#### Exercise objective
The answer is to be an exact copy of the lines below running from the line with "Inductive EnvValue := EnvLiteral" down to the line with "#[export] Instance Deployment_eq_dec", both ends included, and nothing more.

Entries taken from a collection
□ □ □
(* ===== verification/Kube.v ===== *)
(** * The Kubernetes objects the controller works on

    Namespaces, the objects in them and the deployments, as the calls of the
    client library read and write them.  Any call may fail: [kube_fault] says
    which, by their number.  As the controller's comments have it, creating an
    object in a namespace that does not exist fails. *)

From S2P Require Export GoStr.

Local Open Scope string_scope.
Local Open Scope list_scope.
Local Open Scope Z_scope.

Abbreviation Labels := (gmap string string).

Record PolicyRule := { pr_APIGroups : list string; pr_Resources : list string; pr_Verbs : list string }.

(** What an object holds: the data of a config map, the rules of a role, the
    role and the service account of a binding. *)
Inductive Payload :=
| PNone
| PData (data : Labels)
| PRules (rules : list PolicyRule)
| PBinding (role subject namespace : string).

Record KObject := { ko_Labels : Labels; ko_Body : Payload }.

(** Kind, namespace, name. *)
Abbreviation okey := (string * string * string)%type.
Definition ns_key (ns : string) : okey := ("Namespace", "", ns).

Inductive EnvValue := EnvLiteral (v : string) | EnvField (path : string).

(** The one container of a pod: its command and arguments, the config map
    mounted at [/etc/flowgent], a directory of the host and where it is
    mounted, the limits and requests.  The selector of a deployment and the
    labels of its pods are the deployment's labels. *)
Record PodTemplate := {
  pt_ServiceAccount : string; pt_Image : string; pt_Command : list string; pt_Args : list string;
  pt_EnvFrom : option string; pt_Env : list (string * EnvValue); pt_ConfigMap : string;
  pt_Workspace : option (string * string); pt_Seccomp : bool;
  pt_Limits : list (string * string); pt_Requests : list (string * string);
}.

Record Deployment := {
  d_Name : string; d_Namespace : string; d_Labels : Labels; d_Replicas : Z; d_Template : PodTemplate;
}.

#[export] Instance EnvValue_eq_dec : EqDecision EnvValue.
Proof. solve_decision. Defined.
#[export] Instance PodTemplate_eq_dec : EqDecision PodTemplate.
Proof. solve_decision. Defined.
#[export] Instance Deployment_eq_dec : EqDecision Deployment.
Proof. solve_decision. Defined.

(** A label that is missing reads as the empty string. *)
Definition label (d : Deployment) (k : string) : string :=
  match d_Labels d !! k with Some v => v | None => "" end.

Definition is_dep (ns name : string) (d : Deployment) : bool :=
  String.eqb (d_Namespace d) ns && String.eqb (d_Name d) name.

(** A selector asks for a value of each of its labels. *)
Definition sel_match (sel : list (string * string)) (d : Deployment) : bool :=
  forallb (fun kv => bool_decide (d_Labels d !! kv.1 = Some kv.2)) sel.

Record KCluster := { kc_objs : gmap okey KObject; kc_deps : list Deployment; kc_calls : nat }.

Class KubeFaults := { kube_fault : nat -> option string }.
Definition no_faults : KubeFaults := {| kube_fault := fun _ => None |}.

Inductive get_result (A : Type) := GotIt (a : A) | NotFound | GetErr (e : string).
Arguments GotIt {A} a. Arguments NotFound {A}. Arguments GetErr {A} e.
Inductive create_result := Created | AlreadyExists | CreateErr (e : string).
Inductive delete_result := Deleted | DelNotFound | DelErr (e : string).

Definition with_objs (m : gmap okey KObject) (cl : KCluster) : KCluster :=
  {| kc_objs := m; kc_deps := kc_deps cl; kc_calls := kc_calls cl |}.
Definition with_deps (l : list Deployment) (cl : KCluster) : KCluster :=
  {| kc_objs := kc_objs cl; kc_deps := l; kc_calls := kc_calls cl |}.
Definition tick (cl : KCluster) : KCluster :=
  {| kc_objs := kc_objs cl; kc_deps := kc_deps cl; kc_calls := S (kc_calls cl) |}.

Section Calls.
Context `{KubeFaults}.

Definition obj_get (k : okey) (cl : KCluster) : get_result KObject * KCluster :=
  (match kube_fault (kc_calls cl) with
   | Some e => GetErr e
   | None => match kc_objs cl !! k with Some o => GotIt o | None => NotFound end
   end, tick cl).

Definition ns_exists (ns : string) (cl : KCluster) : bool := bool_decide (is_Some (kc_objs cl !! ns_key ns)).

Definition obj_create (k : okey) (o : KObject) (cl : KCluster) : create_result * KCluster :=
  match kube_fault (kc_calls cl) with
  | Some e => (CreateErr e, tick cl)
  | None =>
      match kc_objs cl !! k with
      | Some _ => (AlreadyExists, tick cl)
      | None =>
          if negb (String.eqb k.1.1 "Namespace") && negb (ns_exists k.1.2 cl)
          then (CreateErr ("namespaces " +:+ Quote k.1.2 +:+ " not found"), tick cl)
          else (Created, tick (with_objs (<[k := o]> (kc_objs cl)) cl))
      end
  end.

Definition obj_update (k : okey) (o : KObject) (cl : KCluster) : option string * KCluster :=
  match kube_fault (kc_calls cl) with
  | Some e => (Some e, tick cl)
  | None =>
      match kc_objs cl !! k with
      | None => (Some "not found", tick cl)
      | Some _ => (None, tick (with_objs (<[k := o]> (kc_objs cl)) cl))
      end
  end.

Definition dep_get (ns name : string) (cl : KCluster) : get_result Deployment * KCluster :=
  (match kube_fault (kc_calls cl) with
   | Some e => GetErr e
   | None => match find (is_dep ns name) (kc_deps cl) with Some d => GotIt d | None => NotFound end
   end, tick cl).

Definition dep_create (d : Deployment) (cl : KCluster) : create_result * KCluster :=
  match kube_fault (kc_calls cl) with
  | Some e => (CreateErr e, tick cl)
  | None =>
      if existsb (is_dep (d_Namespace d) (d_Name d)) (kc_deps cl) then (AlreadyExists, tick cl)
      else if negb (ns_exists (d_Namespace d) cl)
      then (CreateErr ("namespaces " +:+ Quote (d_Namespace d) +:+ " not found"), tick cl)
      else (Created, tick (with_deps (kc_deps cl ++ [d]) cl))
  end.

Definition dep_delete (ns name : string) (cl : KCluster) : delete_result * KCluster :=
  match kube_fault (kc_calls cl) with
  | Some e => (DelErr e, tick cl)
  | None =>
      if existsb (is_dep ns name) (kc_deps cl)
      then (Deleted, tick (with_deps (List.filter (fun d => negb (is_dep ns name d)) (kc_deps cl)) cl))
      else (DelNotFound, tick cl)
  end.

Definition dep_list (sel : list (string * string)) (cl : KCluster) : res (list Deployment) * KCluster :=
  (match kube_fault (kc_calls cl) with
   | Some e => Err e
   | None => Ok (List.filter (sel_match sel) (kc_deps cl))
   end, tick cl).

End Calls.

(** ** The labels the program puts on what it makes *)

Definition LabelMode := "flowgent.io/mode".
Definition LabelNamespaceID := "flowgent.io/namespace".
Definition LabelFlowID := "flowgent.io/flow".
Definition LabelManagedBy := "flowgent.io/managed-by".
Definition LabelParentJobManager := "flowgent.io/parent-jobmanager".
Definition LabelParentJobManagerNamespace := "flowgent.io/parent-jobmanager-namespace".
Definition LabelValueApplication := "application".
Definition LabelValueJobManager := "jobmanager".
□ □ □
#### Your solution
Inductive EnvValue := EnvLiteral (v : string) | EnvField (path : string).

(** The one container of a pod: its command and arguments, the config map
    mounted at [/etc/flowgent], a directory of the host and where it is
    mounted, the limits and requests.  The selector of a deployment and the
    labels of its pods are the deployment's labels. *)
Record PodTemplate := {
  pt_ServiceAccount : string; pt_Image : string; pt_Command : list string; pt_Args : list string;
  pt_EnvFrom : option string; pt_Env : list (string * EnvValue); pt_ConfigMap : string;
  pt_Workspace : option (string * string); pt_Seccomp : bool;
  pt_Limits : list (string * string); pt_Requests : list (string * string);
}.

Record Deployment := {
  d_Name : string; d_Namespace : string; d_Labels : Labels; d_Replicas : Z; d_Template : PodTemplate;
}.

#[export] Instance EnvValue_eq_dec : EqDecision EnvValue.
Proof. solve_decision. Defined.
#[export] Instance PodTemplate_eq_dec : EqDecision PodTemplate.
Proof. solve_decision. Defined.
#[export] Instance Deployment_eq_dec : EqDecision Deployment.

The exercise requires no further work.